What's the solution?
PaCoRe tackles this by letting the model explore many different lines of reasoning *at the same time*. It's like having a team of thinkers working on a problem and then sharing their insights. Each 'thinker' generates ideas, those ideas are summarized into short messages, and then those messages guide the next round of thinking. This happens repeatedly, allowing the model to effectively consider a huge amount of information without exceeding its memory limits. The model learns how to do this through a special type of training called reinforcement learning.
Why it matters?
This is important because it allows language models to solve much harder problems, especially in areas like math, where deep reasoning is crucial.
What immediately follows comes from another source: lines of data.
(* ===== verification/Endian.v ===== *)
(** * Byte order (master/net/Endian.h)

    The host is little- or big-endian: a parameter of every definition that
    looks at the bytes of an integer in memory.  [htobe64] and friends are
    the identity on a big-endian host and a byte swap on a little-endian one;
    the wire format they produce does not depend on the host. *)
From S2P Require Import Prelude.
Local Open Scope Z_scope.

Inductive endian := LittleEndian | BigEndian.

(** The low [n] bytes of a number, least significant first. *)
Fixpoint le_bytes (n : nat) (z : Z) : bytes :=
  match n with
  | O => []
  | S n' => Z_byte z :: le_bytes n' (z / 256)
  end.

Fixpoint le_val (bs : bytes) : Z :=
  match bs with
  | [] => 0
  | b :: bs' => byte_Z b + 256 * le_val bs'
  end.

(** The object representation of an [n]-byte unsigned integer, and back. *)
Definition obj_bytes (e : endian) (n : nat) (z : Z) : bytes :=
  match e with
  | LittleEndian => le_bytes n z
  | BigEndian => reverse (le_bytes n z)
  end.
Definition obj_val (e : endian) (bs : bytes) : Z :=
  match e with
  | LittleEndian => le_val bs
  | BigEndian => le_val (reverse bs)
  end.

(** [htobeN] and [beNtoh] of <endian.h> at [n] bytes. *)
Definition be_swap (e : endian) (n : nat) (z : Z) : Z :=
  match e with
  | LittleEndian => le_val (reverse (le_bytes n z))
  | BigEndian => z
  end.

Definition hostToNetwork64 (e : endian) (host64 : Z) : Z := be_swap e 8 host64.
Definition hostToNetwork32 (e : endian) (host32 : Z) : Z := be_swap e 4 host32.
Definition hostToNetwork16 (e : endian) (host16 : Z) : Z := be_swap e 2 host16.
Definition networkToHost64 (e : endian) (net64 : Z) : Z := be_swap e 8 net64.
Definition networkToHost32 (e : endian) (net32 : Z) : Z := be_swap e 4 net32.
Definition networkToHost16 (e : endian) (net16 : Z) : Z := be_swap e 2 net16.

(** The network representation: most significant byte first. *)
Definition be_bytes (n : nat) (z : Z) : bytes := reverse (le_bytes n z).
Definition be_val (bs : bytes) : Z := le_val (reverse bs).

Lemma length_le_bytes n z : length (le_bytes n z) = n.
Proof. revert z. induction n as [|n IH]; intros z; simpl; [done|]. by rewrite IH. Qed.

Lemma length_be_bytes n z : length (be_bytes n z) = n.
Proof. unfold be_bytes. by rewrite length_reverse, length_le_bytes. Qed.

Lemma length_obj_bytes e n z : length (obj_bytes e n z) = n.
Proof. destruct e; simpl; by rewrite ?length_reverse, length_le_bytes. Qed.

Lemma pow_8S n : 2 ^ (8 * Z.of_nat (S n)) = 256 * 2 ^ (8 * Z.of_nat n).
Proof.
  rewrite Nat2Z.inj_succ. replace (8 * Z.succ (Z.of_nat n)) with (8 + 8 * Z.of_nat n) by lia.
  rewrite Z.pow_add_r by lia. done.
Qed.

Lemma le_val_bytes n z : le_val (le_bytes n z) = z mod 2 ^ (8 * Z.of_nat n).
Proof.
  revert z. induction n as [|n IH]; intros z; [by rewrite Z.mod_1_r|].
  cbn [le_bytes le_val]. rewrite IH, byte_Z_byte, pow_8S.
  assert (0 < 2 ^ (8 * Z.of_nat n)) by (apply Z.pow_pos_nonneg; lia).
  rewrite (Z.rem_mul_r z) by lia. done.
Qed.

Lemma le_bytes_val bs : le_bytes (length bs) (le_val bs) = bs.
Proof.
  induction bs as [|b bs IH]; simpl; [done|]. pose proof (byte_Z_range b). f_equal.
  - unfold Z_byte. rewrite Z.mul_comm, Z.mod_add, Z.mod_small by lia.
    unfold byte_Z. by rewrite N2Z.id, ascii_N_embedding.
  - rewrite Z.mul_comm, Z.div_add, Z.div_small by lia. done.
Qed.

Lemma le_bytes_mod n z : le_bytes n (z mod 2 ^ (8 * Z.of_nat n)) = le_bytes n z.
Proof.
  rewrite <-le_val_bytes. rewrite <-(length_le_bytes n z) at 1. apply le_bytes_val.
Qed.

Lemma le_val_range bs : in_u (8 * zlen bs) (le_val bs).
Proof.
  unfold in_u, zlen. induction bs as [|b bs IH]; simpl length; [done|].
  rewrite pow_8S. simpl. pose proof (byte_Z_range b). lia.
Qed.

Lemma be_val_bytes n z : be_val (be_bytes n z) = z mod 2 ^ (8 * Z.of_nat n).
Proof. unfold be_val, be_bytes. by rewrite reverse_involutive, le_val_bytes. Qed.

Lemma be_bytes_val bs : be_bytes (length bs) (be_val bs) = bs.
Proof.
  unfold be_val, be_bytes. rewrite <-(length_reverse bs), le_bytes_val. apply reverse_involutive.
Qed.

(** What goes on the wire is big-endian on every host. *)
Lemma obj_bytes_swap e n z : obj_bytes e n (be_swap e n z) = be_bytes n z.
Proof.
  destruct e; simpl; [|done]. unfold be_bytes.
  rewrite <-(length_le_bytes n z) at 1. rewrite <-length_reverse. apply le_bytes_val.
Qed.

Lemma swap_obj_val e n bs : length bs = n → be_swap e n (obj_val e bs) = be_val bs.
Proof.
  intros <-. destruct e; simpl; [|done]. by rewrite le_bytes_val.
Qed.

Lemma obj_bytes_mod e n z : obj_bytes e n (z mod 2 ^ (8 * Z.of_nat n)) = obj_bytes e n z.
Proof. destruct e; simpl; by rewrite le_bytes_mod. Qed.

Lemma be_swap_mod e n z : in_u (8 * Z.of_nat n) z →
  be_swap e n (z mod 2 ^ (8 * Z.of_nat n)) = be_swap e n z.
Proof. intros Hz. by rewrite Z.mod_small. Qed.

Lemma be_swap_range e n z : in_u (8 * Z.of_nat n) z → in_u (8 * Z.of_nat n) (be_swap e n z).
Proof.
  intros Hz. destruct e; simpl; [|done].
  pose proof (le_val_range (reverse (le_bytes n z))) as Hr.
  unfold zlen in Hr. by rewrite length_reverse, length_le_bytes in Hr.
Qed.

(** A signed integer written through [hostToNetworkN] and stored as the
    object representation of the signed result. *)
Definition wire_bytes (e : endian) (n : nat) (x : Z) : bytes :=
  let w := 8 * Z.of_nat n in
  obj_bytes e n (wrapu w (wraps w (be_swap e n (wrapu w x)))).

(** A signed integer read back: [memcpy] into the signed object, then
    [networkToHostN] converted to the signed type. *)
Definition wire_val (e : endian) (n : nat) (bs : bytes) : Z :=
  let w := 8 * Z.of_nat n in
  wraps w (be_swap e n (wrapu w (wraps w (obj_val e bs)))).

Lemma wire_bytes_be e n x : (0 < n)%nat → wire_bytes e n x = be_bytes n x.
Proof.
  intros Hn. unfold wire_bytes.
  assert (in_u (8 * Z.of_nat n) (wrapu (8 * Z.of_nat n) x)) as Hx by (apply wrapu_range; lia).
  rewrite wrapu_wraps by lia. unfold wrapu at 1. rewrite obj_bytes_mod, obj_bytes_swap.
  unfold be_bytes, wrapu. by rewrite le_bytes_mod.
Qed.

Lemma wire_val_be e n bs :
  (0 < n)%nat → length bs = n → wire_val e n bs = wraps (8 * Z.of_nat n) (be_val bs).
Proof.
  intros Hn Hl. unfold wire_val. rewrite wrapu_wraps by lia.
  assert (in_u (8 * Z.of_nat n) (obj_val e bs)) as Hr.
  { rewrite <-Hl. destruct e; simpl; [apply le_val_range|].
    pose proof (le_val_range (reverse bs)) as H. unfold zlen in H. by rewrite length_reverse in H. }
  rewrite (wrapu_small _ _ Hr). by rewrite swap_obj_val.
Qed.

(** Encoding then decoding is the identity on the signed range. *)
Lemma wire_round_trip e n x :
  (0 < n)%nat → in_s (8 * Z.of_nat n) x → wire_val e n (wire_bytes e n x) = x.
Proof.
  intros Hn Hx. rewrite wire_bytes_be by done.
  rewrite wire_val_be by (done || apply length_be_bytes). rewrite be_val_bytes.
  fold (wrapu (8 * Z.of_nat n) x). rewrite wraps_wrapu by lia. apply wraps_small; [lia|done].
Qed.

(** Conversion to network order and back. *)
Lemma be_swap_involutive e n z : in_u (8 * Z.of_nat n) z → be_swap e n (be_swap e n z) = z.
Proof.
  intros Hz. destruct e; simpl; [|done].
  set (l := reverse (le_bytes n z)).
  assert (length l = n) as Hl by (unfold l; by rewrite length_reverse, length_le_bytes).
  rewrite <-Hl at 1. rewrite le_bytes_val. unfold l. rewrite reverse_involutive, le_val_bytes.
  by apply Z.mod_small.
Qed.
(* ===== verification/Buffer.v ===== *)
(** * The network buffer [Buffer] (master/net/Buffer.h, master/net/Buffer.cc)

    A byte vector with a reader and a writer index.  The members are
    stateful calls on the three fields; pointers into the vector are offsets,
    [assert]s are kept, indices are [size_t] with wrap-around, and a copy that
    leaves the vector is undefined.  The theorems say that under the class
    invariant no assertion fails and that the readable bytes behave as a byte
    queue. *)
From S2P Require Import Prelude Endian.
Local Open Scope Z_scope.

Definition kCheapPrepend : Z := 8.
Definition kInitialSize : Z := 1024.
(** [std::vector<char>::max_size()] *)
Definition max_size : Z := 2 ^ 63 - 1.

Record Buffer := MkBuffer {
  buffer_ : bytes;
  readerIndex_ : Z;
  writerIndex_ : Z;
}.

Definition zeros (n : Z) : bytes := replicate (Z.to_nat n) (ascii_of_N 0).

Definition Buffer_new (initialSize : Z) : Buffer :=
  MkBuffer (zeros (kCheapPrepend + initialSize)) kCheapPrepend kCheapPrepend.

Definition readableBytes (b : Buffer) : Z := u64 (writerIndex_ b - readerIndex_ b).
Definition writableBytes (b : Buffer) : Z := u64 (zlen (buffer_ b) - writerIndex_ b).
Definition prependableBytes (b : Buffer) : Z := readerIndex_ b.

(** Pointers are offsets from [begin()]. *)
Definition peek (b : Buffer) : Z := readerIndex_ b.
Definition beginWrite (b : Buffer) : Z := writerIndex_ b.

Definition set_reader (r : Z) (b : Buffer) : Buffer := MkBuffer (buffer_ b) r (writerIndex_ b).
Definition set_writer (w : Z) (b : Buffer) : Buffer := MkBuffer (buffer_ b) (readerIndex_ b) w.
Definition set_bytes (bs : bytes) (b : Buffer) : Buffer :=
  MkBuffer bs (readerIndex_ b) (writerIndex_ b).

(** The bytes in [[i, j)] of the vector. *)
Definition slice (i j : Z) (bs : bytes) : bytes := ztake (j - i) (zdrop i bs).

(** [std::copy(src, src + len, begin() + dst)]: undefined past the end. *)
Definition blit (dst : Z) (src : bytes) (bs : bytes) : outcome bytes :=
  if (0 <=? dst) && (dst + zlen src <=? zlen bs)
  then Ret (ztake dst bs ++ src ++ zdrop (dst + zlen src) bs)
  else Undef.

(** [buffer_.resize(n)]: new bytes are zero. *)
Definition resize (n : Z) (bs : bytes) : outcome bytes :=
  if n <=? max_size then Ret (ztake n bs ++ zeros (n - zlen bs)) else Throw length_error.

Definition assertST (p : Buffer → bool) : ST Buffer unit := λ b, (assert_ (p b), b).

(** The constructor's three assertions. *)
Definition Buffer_ctor (initialSize : Z) : outcome Buffer :=
  let b := Buffer_new initialSize in
  _ ← assert_ (readableBytes b =? 0);
  _ ← assert_ (writableBytes b =? initialSize);
  _ ← assert_ (prependableBytes b =? kCheapPrepend);
  Ret b.

Definition retrieveAll : ST Buffer unit :=
  st_modify (λ b, MkBuffer (buffer_ b) kCheapPrepend kCheapPrepend).

Definition retrieve (len : Z) : ST Buffer unit :=
  assertST (λ b, len <=? readableBytes b) ;;
  b ← st_get;
  if len <? readableBytes b
  then st_put (set_reader (u64 (readerIndex_ b + len)) b)
  else retrieveAll.

Definition retrieveUntil (end_ : Z) : ST Buffer unit :=
  assertST (λ b, peek b <=? end_) ;;
  assertST (λ b, end_ <=? beginWrite b) ;;
  b ← st_get;
  retrieve (end_ - peek b).

Definition retrieveInt64 : ST Buffer unit := retrieve 8.
Definition retrieveInt32 : ST Buffer unit := retrieve 4.
Definition retrieveInt16 : ST Buffer unit := retrieve 2.
Definition retrieveInt8 : ST Buffer unit := retrieve 1.

(** Reading [len] bytes at [peek()]; undefined past the end of the vector. *)
Definition read_at (pos len : Z) (bs : bytes) : outcome bytes :=
  if (0 <=? pos) && (0 <=? len) && (pos + len <=? zlen bs) then Ret (slice pos (pos + len) bs)
  else Undef.

Definition retrieveAsString (len : Z) : ST Buffer bytes :=
  assertST (λ b, len <=? readableBytes b) ;;
  b ← st_get;
  result ← lift (read_at (peek b) len (buffer_ b));
  retrieve len ;;
  mret result.

Definition retrieveAllAsString : ST Buffer bytes :=
  b ← st_get;
  retrieveAsString (readableBytes b).

(** [StringPiece(peek(), static_cast<int>(readableBytes()))]: the length goes
    through [int] and back to [size_t]. *)
Definition toStringPiece (b : Buffer) : outcome bytes :=
  read_at (peek b) (u64 (i32 (readableBytes b))) (buffer_ b).

Definition makeSpace (len : Z) : ST Buffer unit :=
  b ← st_get;
  if u64 (writableBytes b + prependableBytes b) <? u64 (len + kCheapPrepend) then
    bs ← lift (resize (u64 (writerIndex_ b + len)) (buffer_ b));
    st_put (set_bytes bs b)
  else
    assertST (λ b, kCheapPrepend <? readerIndex_ b) ;;
    let readable := readableBytes b in
    src ← lift (read_at (readerIndex_ b) (writerIndex_ b - readerIndex_ b) (buffer_ b));
    bs ← lift (blit kCheapPrepend src (buffer_ b));
    st_put (MkBuffer bs kCheapPrepend (u64 (kCheapPrepend + readable))) ;;
    assertST (λ b', readable =? readableBytes b').
(* ===== verification/Db.v ===== *)
(** * The cache database [Db] (server/Db.h, server/Db.cc)

    One [Db] holds the keys of one replica: [lruList_] orders the keys by
    recency, [map_] finds a key's value together with its position in
    [lruList_] and in [slotToKey_], and [slotToKey_] indexes the keys by hash
    slot for data migration.  [slots_] is the set of slots the server owns.

    Iterators stored in [map_] are node identities (StdContainers), so the
    [erase] calls of the code are defined exactly when the stored iterator
    still designates a node. *)
From S2P Require Import Prelude StdContainers.
Local Open Scope Z_scope.

Definition SLOTS_NUM : Z := 16384.

(** [itorPair]: the positions in [lruList_] and in [slotToKey_]. *)
Abbreviation itorPair := (iter * iter)%type.
Abbreviation mapValue := (itorPair * bytes)%type.

(** [slots_] is the 16384-bit set as the number with those bits. *)
Record Db := MkDb {
  slots_num_ : Z;
  scaleUp_ : bool;
  slots_ : Z;
  maxSize_ : Z;
  lruList_ : nodes bytes;
  map_ : gmap bytes mapValue;
  slotToKey_ : nodes (Z * bytes);
}.

(** [Db] as [std::map::operator[]] creates it: value-initialised, hence zero;
    no function of the class ever assigns [maxSize_]. *)
Definition Db_default : Db := MkDb 0 false 0 0 nl_empty ∅ nl_empty.

Definition set_cache (l : nodes bytes) (m : gmap bytes mapValue) (s : nodes (Z * bytes))
    (d : Db) : Db :=
  MkDb (slots_num_ d) (scaleUp_ d) (slots_ d) (maxSize_ d) l m s.
Definition set_slots (z : Z) (d : Db) : Db :=
  MkDb (slots_num_ d) (scaleUp_ d) z (maxSize_ d) (lruList_ d) (map_ d) (slotToKey_ d).
Definition set_slots_num (z : Z) (d : Db) : Db :=
  MkDb z (scaleUp_ d) (slots_ d) (maxSize_ d) (lruList_ d) (map_ d) (slotToKey_ d).

(** [lruList_.size() >= maxSize_]: the [int] is converted to [size_t]. *)
Definition isOverSize (d : Db) : bool := u64 (maxSize_ d) <=? nl_size (lruList_ d).

Definition Contain (key : bytes) (d : Db) : bool := bool_decide (is_Some (map_ d !! key)).

(** [getKV(key, value)]: [value] is the caller's variable; the result carries
    its content after the call. *)
Definition getKV (key value : bytes) : ST Db (bool * bytes) :=
  d ← st_get;
  match map_ d !! key with
  | None => mret (false, value)
  | Some ((it, mit), v) =>
      l ← lift (nl_erase it (lruList_ d));
      let l' := nl_push_front key l in
      st_put (set_cache l' (<[key := ((nl_begin l', mit), v)]> (map_ d)) (slotToKey_ d) d) ;;
      mret (true, v)
  end.

Definition delKV (key : bytes) : ST Db bool :=
  d ← st_get;
  match map_ d !! key with
  | None => mret false
  | Some ((listItor, multimapItor), _) =>
      l ← lift (nl_erase listItor (lruList_ d));
      s ← lift (nl_erase multimapItor (slotToKey_ d));
      st_put (set_cache l (delete key (map_ d)) s d) ;;
      mret true
  end.

(** The eviction of [setKV] (Db.cc:63-66); [map_[back]] default-inserts a
    singular iterator for a key that is not in [map_]. *)
Definition evict : ST Db unit :=
  d ← st_get;
  back ← lift (nl_back (lruList_ d));
  let multimapItor := from_option (λ v : mapValue, v.1.2) None (map_ d !! back) in
  s ← lift (nl_erase multimapItor (slotToKey_ d));
  l ← lift (nl_pop_back (lruList_ d));
  st_put (set_cache l (delete back (map_ d)) s d).

(** [mapItor->first] for [mapItor == map_.end()]: the end iterator designates no
    element, and reading through it is undefined. *)
Definition map_end_first : outcome bytes := Undef.

(** [setKV(key, value, slot)].  The add path pushes [mapItor->first] although
    [mapItor] is [map_.end()] there (Db.cc:69). *)
Definition setKV (key value : bytes) (slot : Z) : ST Db bool :=
  d ← st_get;
  match map_ d !! key with
  | Some ((it, mit), _) =>
      l ← lift (nl_erase it (lruList_ d));
      let l' := nl_push_front key l in
      st_put (set_cache l' (<[key := ((nl_begin l', mit), value)]> (map_ d)) (slotToKey_ d) d) ;;
      mret true
  | None =>
      (if isOverSize d then evict else mret ()) ;;
      k ← lift map_end_first;
      d' ← st_get;
      let l' := nl_push_front k (lruList_ d') in
      let ins := mm_insert slot key (slotToKey_ d') in
      st_put (set_cache l' (<[key := ((nl_begin l', ins.2), value)]> (map_ d')) ins.1 d') ;;
      mret true
  end.

Definition getSlotsNum (d : Db) : Z := slots_num_ d.

(** [slots_.size()] is the width of the bitset, whatever bits are set. *)
Definition setSlotNum : ST Db unit := st_modify (set_slots_num SLOTS_NUM).

Definition addSlots (newSlots : Z) : ST Db unit := st_modify (set_slots newSlots).

(** [std::swap(newSlots, slots_); newSlots ^= slots_]: the result is the
    content of the reference parameter after the call. *)
Definition delSlots (newSlots : Z) : ST Db Z :=
  d ← st_get;
  st_put (set_slots newSlots d) ;;
  mret (Z.lxor (slots_ d) newSlots).

(** [bitset::test]: the [int] is converted to [size_t], and a position past
    the end throws. *)
Definition testSlot (slot : Z) (d : Db) : outcome bool :=
  let pos := u64 slot in
  if pos <? SLOTS_NUM then Ret (Z.testbit (slots_ d) pos) else Throw out_of_range.

(** ** The LRU cache a [Db] is meant to be

    The contents, most recently used first. *)
Record entry := Entry { e_key : bytes; e_val : bytes; e_slot : Z }.

Definition without (k : bytes) (es : list entry) : list entry :=
  filter (λ e, e_key e ≠ k) es.

Definition spec_find (k : bytes) (es : list entry) : option entry :=
  head (filter (λ e, e_key e = k) es).

(** A hit moves the entry to the front. *)
Definition spec_get (k : bytes) (es : list entry) : option bytes * list entry :=
  match spec_find k es with
  | Some e => (Some (e_val e), e :: without k es)
  | None => (None, es)
  end.

Definition spec_del (k : bytes) (es : list entry) : bool * list entry :=
  (bool_decide (k ∈ e_key <$> es), without k es).

(** Setting a present key keeps its slot and moves it to the front; of an absent
    one nothing is specified, since the code is undefined there. *)
Definition spec_set (k v : bytes) (es : list entry) : option (list entry) :=
  (λ e, Entry k v (e_slot e) :: without k es) <$> spec_find k es.

(** A [Db] represents the cache contents [es]. *)
Definition node_repr (m : gmap bytes mapValue) (s : nodes (Z * bytes))
    (n : nat * bytes) (e : entry) : Prop :=
  n.2 = e_key e ∧
  ∃ mid, m !! e_key e = Some ((Some n.1, Some mid), e_val e) ∧
         (mid, (e_slot e, e_key e)) ∈ nl_nodes s.

Definition slot_pair (e : entry) : Z * bytes := (e_slot e, e_key e).

Record db_repr (d : Db) (es : list entry) : Prop := {
  repr_list_wf : nl_wf (lruList_ d);
  repr_index_wf : nl_wf (slotToKey_ d);
  repr_index_sorted : mm_sorted (slotToKey_ d);
  repr_keys : NoDup (e_key <$> es);
  repr_nodes : Forall2 (node_repr (map_ d) (slotToKey_ d)) (nl_nodes (lruList_ d)) es;
  repr_map : ∀ k, is_Some (map_ d !! k) → k ∈ e_key <$> es;
  repr_index : nl_elems (slotToKey_ d) ≡ₚ slot_pair <$> es;
}.

(** ** Lemmas on cache contents *)
Section Contents.
Implicit Types (es : list entry) (k : bytes).

Lemma without_elem_of e k es : e ∈ without k es ↔ e_key e ≠ k ∧ e ∈ es.
Proof. unfold without. by rewrite list_elem_of_filter. Qed.

Lemma without_keys k es : k ∉ e_key <$> without k es.
Proof.
  intros (e & -> & He)%list_elem_of_fmap. by apply without_elem_of in He as [? _].
Qed.

Lemma without_NoDup k es : NoDup (e_key <$> es) → NoDup (e_key <$> without k es).
Proof.
  intros H. eapply sublist_NoDup; [done|]. apply fmap_sublist, sublist_filter.
Qed.

Lemma without_fresh k es : k ∉ e_key <$> es → without k es = es.
Proof.
  intros Hk. apply filter_all. intros e He <-.
  apply Hk, list_elem_of_fmap. by exists e.
Qed.

Lemma same_key_eq es e e' :
  NoDup (e_key <$> es) → e ∈ es → e' ∈ es → e_key e = e_key e' → e = e'.
Proof.
  intros Hnd He He' Hk.
  apply list_elem_of_lookup in He as [i Hi]. apply list_elem_of_lookup in He' as [j Hj].
  assert (i = j) as ->; [|by simplify_eq].
  eapply (NoDup_lookup _ i j (e_key e) Hnd); rewrite list_lookup_fmap, ?Hi, ?Hj; simpl; congruence.
Qed.

Lemma spec_find_elem k es e : spec_find k es = Some e → e ∈ es ∧ e_key e = k.
Proof.
  unfold spec_find. intros He.
  assert (e ∈ filter (λ e, e_key e = k) es) as Hin.
  { destruct (filter _ es) as [|e' l]; simplify_eq/=. left. }
  apply list_elem_of_filter in Hin. tauto.
Qed.
(** C2: Any sequence of well-formed requests, whatever ids and slots they name,
    to a server whose databases are consistent, is answered as the code's rules
    say: an unknown id with [WrongServerId], a slot that id does not own with
    [WrongSlot], GET and DEL from the recency list of the id they name, SET with
    [Moved] unless its slot number equals the server's own id (the code compares
    those two), and then from the server's own list, whatever id it names.  As
    long as no accepted SET names a key that list does not hold, no request
    throws or is undefined and the databases stay consistent with the lists; the
    first such SET is undefined (Db.cc:69). *)
Theorem server_session_refines_caches (rs : list request) (s : DbServer) (A : Z → list entry) :
  server_repr s A → serverId_ s ∈ ids_ s → Forall request_ok rs →
  match spec_of spec_requests s rs A with
  | Some (replies, A') => ∃ s', run_requests rs s = (Ret replies, s') ∧ server_repr s' A' ∧ same_server s s'
  | None => (run_requests rs s).1 = Undef
  end.
Proof.
  intros Hr Hown Hrs. revert s A Hr Hown.
  induction Hrs as [|r rs Hok Hrs IH]; intros s A Hr Hown.
  { exists s. split; [done|]. split; [done|apply same_server_refl]. }
  pose proof (request_step r s A Hr Hown Hok) as H. unfold spec_of in *. cbn [spec_requests run_requests].
  destruct (spec_request _ _ _ r A) as [[x A1]|].
  2:{ by apply ST_bind_Undef. }
  destruct H as (s1 & H1 & Hr1 & Hs1). pose proof Hs1 as (Hid & Hids & _).
  rewrite (ST_bind_eq _ _ _ _ _ H1). cbn [mbind option_bind].
  specialize (IH s1 A1 Hr1 ltac:(by rewrite Hid, Hids)). pose proof (same_server_sessions s s1 rs A1 Hs1) as He.
  unfold spec_of in He. rewrite He in IH. destruct (spec_requests _ _ _ rs A1) as [[xs A2]|].
  - destruct IH as (s2 & H2 & Hr2 & Hs2). exists s2. rewrite (ST_bind_eq _ _ _ _ _ H2).
    split; [done|]. split; [done|]. by eapply same_server_trans.
  - by apply ST_bind_Undef.
Qed.

(** A session with server 1 (which also keeps the replica of server 2): the
    cached key is overwritten through slot 1, read, deleted and missed. *)
Definition demo_requests : list request :=
  [Request RGet 1 77 s!"keykey01" s!"--------"; Request RSet 1 1 s!"keykey01" s!"newvalue";
   Request RGet 1 77 s!"keykey01" s!"--------"; Request RSet 1 77 s!"keykey02" s!"othervvv";
   Request RGet 2 77 s!"keykey01" s!"--------"; Request RDel 1 77 s!"keykey01" s!"--------";
   Request RGet 1 77 s!"keykey01" s!"--------"; Request RGet 3 77 s!"keykey01" s!"--------"].

Definition demo_contents : Z → list entry := <[1 := [Entry s!"keykey01" s!"valueval" 1]]> (λ _, []).

Lemma demo_contents_repr : server_repr sample_server demo_contents.
Proof.
  intros id [->|[->|[]%not_elem_of_nil]%elem_of_cons]%elem_of_cons.
  - exact sample_db_repr.
  - apply (empty_db_repr 0).
Qed.

Lemma server_session_refines_caches_witness :
  (∃ s', run_requests demo_requests sample_server =
    (Ret [s!"valueval"; s!"SETDONE"; s!"newvalue"; s!"Moved"; s!"WrongSlot"; s!"DELDown";
          s!"GETKeyNotFound"; s!"WrongServerId"], s')) ∧
  (run_requests [Request RSet 1 1 s!"keykey02" s!"newvalue"] sample_server).1 = Undef.
Proof.
  split.
  - pose proof (server_session_refines_caches demo_requests sample_server demo_contents demo_contents_repr) as H.
    destruct H as (s' & H & _); [left| |by exists s'].
    unfold demo_requests. repeat (apply Forall_cons; split; [by vm_compute|]). by apply Forall_nil.
  - refine (server_session_refines_caches [Request RSet 1 1 s!"keykey02" s!"newvalue"] sample_server demo_contents demo_contents_repr _ _);
      [left|]. apply Forall_cons; split; [by vm_compute|by apply Forall_nil].
Defined.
The model described in the paper actually outperforms even very advanced models like GPT-5 on a challenging math competition, demonstrating that scaling up the 'thinking' process can lead to significant improvements in performance.
Abstract
We introduce Parallel Coordinated Reasoning (PaCoRe), a training-and-inference framework designed to overcome a central limitation of contemporary language models: their inability to scale test-time compute (TTC) far beyond sequential reasoning under a fixed context window. PaCoRe departs from the traditional sequential paradigm by driving TTC through massive parallel exploration coordinated via a message-passing architecture in multiple rounds. Each round launches many parallel reasoning trajectories, compacts their findings into context-bounded messages, and synthesizes these messages to guide the next round and ultimately produce the final answer. Trained end-to-end with large-scale, outcome-based reinforcement learning, the model masters the synthesis abilities required by PaCoRe and scales to multi-million-token effective TTC without exceeding context limits. The approach yields strong improvements across diverse domains, and notably pushes reasoning beyond frontier systems in mathematics: an 8B model reaches 94.5% on HMMT 2025, surpassing GPT-5's 93.2% by scaling effective TTC to roughly two million tokens. We open-source model checkpoints, training data, and the full inference pipeline to accelerate follow-up work.